Print word for word the first line of the records below and every following line through the one containing "(** Every further"; print nothing else.

Collected data:
###
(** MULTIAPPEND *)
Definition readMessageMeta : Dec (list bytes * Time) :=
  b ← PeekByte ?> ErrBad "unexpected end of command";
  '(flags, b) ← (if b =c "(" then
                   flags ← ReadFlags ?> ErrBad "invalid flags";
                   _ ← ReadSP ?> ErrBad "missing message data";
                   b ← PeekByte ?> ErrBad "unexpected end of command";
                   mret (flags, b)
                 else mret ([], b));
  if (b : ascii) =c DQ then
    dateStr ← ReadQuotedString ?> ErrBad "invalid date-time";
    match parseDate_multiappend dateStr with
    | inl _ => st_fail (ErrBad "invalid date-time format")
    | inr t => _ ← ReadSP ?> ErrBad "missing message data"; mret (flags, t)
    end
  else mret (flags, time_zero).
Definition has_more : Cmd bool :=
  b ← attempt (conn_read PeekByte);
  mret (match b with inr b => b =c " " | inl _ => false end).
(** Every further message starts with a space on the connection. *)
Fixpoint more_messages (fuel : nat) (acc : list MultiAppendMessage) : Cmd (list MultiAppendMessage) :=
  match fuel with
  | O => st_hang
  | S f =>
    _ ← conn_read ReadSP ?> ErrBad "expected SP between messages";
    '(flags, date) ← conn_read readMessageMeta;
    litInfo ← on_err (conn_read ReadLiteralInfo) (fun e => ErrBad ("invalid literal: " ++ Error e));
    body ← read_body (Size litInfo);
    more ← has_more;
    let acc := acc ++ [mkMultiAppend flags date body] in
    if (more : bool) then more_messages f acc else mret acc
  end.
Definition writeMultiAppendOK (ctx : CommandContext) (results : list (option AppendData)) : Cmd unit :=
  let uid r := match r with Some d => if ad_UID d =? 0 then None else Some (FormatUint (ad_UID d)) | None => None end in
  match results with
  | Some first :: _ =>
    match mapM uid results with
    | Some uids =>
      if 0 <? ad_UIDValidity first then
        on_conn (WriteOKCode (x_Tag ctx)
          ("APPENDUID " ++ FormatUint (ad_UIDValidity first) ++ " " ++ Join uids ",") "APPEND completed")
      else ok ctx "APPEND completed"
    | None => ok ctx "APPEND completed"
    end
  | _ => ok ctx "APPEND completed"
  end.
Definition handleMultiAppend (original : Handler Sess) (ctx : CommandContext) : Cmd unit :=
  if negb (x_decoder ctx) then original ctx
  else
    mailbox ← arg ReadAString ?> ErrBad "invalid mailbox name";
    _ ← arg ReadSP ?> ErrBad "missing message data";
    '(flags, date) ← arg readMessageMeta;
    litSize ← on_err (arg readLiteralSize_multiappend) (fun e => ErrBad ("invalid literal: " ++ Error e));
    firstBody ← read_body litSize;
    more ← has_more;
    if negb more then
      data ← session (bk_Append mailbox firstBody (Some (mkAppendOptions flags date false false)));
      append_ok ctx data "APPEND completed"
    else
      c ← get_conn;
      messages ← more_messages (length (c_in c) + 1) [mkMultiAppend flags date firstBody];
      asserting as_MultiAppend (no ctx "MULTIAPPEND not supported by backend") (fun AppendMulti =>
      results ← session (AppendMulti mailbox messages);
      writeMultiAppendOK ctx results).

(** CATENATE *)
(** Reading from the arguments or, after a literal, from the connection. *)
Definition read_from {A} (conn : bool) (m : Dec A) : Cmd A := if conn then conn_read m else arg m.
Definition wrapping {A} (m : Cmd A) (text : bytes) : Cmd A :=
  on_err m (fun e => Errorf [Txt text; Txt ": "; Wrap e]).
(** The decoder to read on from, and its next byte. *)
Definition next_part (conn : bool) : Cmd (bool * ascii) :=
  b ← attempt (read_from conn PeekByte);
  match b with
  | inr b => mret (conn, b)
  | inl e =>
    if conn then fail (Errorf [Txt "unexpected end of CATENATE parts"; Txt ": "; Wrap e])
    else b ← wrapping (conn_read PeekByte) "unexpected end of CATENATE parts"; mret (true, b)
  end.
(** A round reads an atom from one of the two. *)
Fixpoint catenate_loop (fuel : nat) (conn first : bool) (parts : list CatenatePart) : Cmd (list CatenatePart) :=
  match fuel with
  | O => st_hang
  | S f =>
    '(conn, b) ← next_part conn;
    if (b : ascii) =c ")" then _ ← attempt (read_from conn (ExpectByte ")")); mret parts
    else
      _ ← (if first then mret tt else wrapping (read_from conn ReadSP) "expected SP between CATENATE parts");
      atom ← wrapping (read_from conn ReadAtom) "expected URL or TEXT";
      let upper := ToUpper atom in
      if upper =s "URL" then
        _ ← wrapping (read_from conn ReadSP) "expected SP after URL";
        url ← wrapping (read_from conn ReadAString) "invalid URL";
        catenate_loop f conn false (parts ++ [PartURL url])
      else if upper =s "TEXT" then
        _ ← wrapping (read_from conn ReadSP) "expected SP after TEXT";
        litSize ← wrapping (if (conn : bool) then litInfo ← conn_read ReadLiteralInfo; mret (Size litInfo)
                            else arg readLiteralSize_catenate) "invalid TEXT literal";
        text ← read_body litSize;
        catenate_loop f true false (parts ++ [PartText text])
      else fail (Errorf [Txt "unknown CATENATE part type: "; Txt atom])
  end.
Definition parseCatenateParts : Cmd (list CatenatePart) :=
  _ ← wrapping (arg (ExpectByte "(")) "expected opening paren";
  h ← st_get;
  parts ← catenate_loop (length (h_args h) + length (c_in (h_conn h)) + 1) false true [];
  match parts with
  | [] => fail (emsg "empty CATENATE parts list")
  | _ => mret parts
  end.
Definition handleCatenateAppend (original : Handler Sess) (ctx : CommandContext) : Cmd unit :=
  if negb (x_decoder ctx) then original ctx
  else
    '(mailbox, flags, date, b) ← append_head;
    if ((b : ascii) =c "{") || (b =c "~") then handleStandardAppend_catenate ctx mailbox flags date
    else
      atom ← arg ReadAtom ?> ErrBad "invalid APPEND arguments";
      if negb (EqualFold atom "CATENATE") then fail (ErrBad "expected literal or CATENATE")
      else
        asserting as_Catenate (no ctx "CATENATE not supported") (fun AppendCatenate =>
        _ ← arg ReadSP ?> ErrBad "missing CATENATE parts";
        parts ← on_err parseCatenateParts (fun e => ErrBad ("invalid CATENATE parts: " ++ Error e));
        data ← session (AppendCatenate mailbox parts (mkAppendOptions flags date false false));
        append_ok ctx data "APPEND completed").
###
Response to the exercise –
(** MULTIAPPEND *)
Definition readMessageMeta : Dec (list bytes * Time) :=
  b ← PeekByte ?> ErrBad "unexpected end of command";
  '(flags, b) ← (if b =c "(" then
                   flags ← ReadFlags ?> ErrBad "invalid flags";
                   _ ← ReadSP ?> ErrBad "missing message data";
                   b ← PeekByte ?> ErrBad "unexpected end of command";
                   mret (flags, b)
                 else mret ([], b));
  if (b : ascii) =c DQ then
    dateStr ← ReadQuotedString ?> ErrBad "invalid date-time";
    match parseDate_multiappend dateStr with
    | inl _ => st_fail (ErrBad "invalid date-time format")
    | inr t => _ ← ReadSP ?> ErrBad "missing message data"; mret (flags, t)
    end
  else mret (flags, time_zero).
Definition has_more : Cmd bool :=
  b ← attempt (conn_read PeekByte);
  mret (match b with inr b => b =c " " | inl _ => false end).
(** Every further message starts with a space on the connection. *)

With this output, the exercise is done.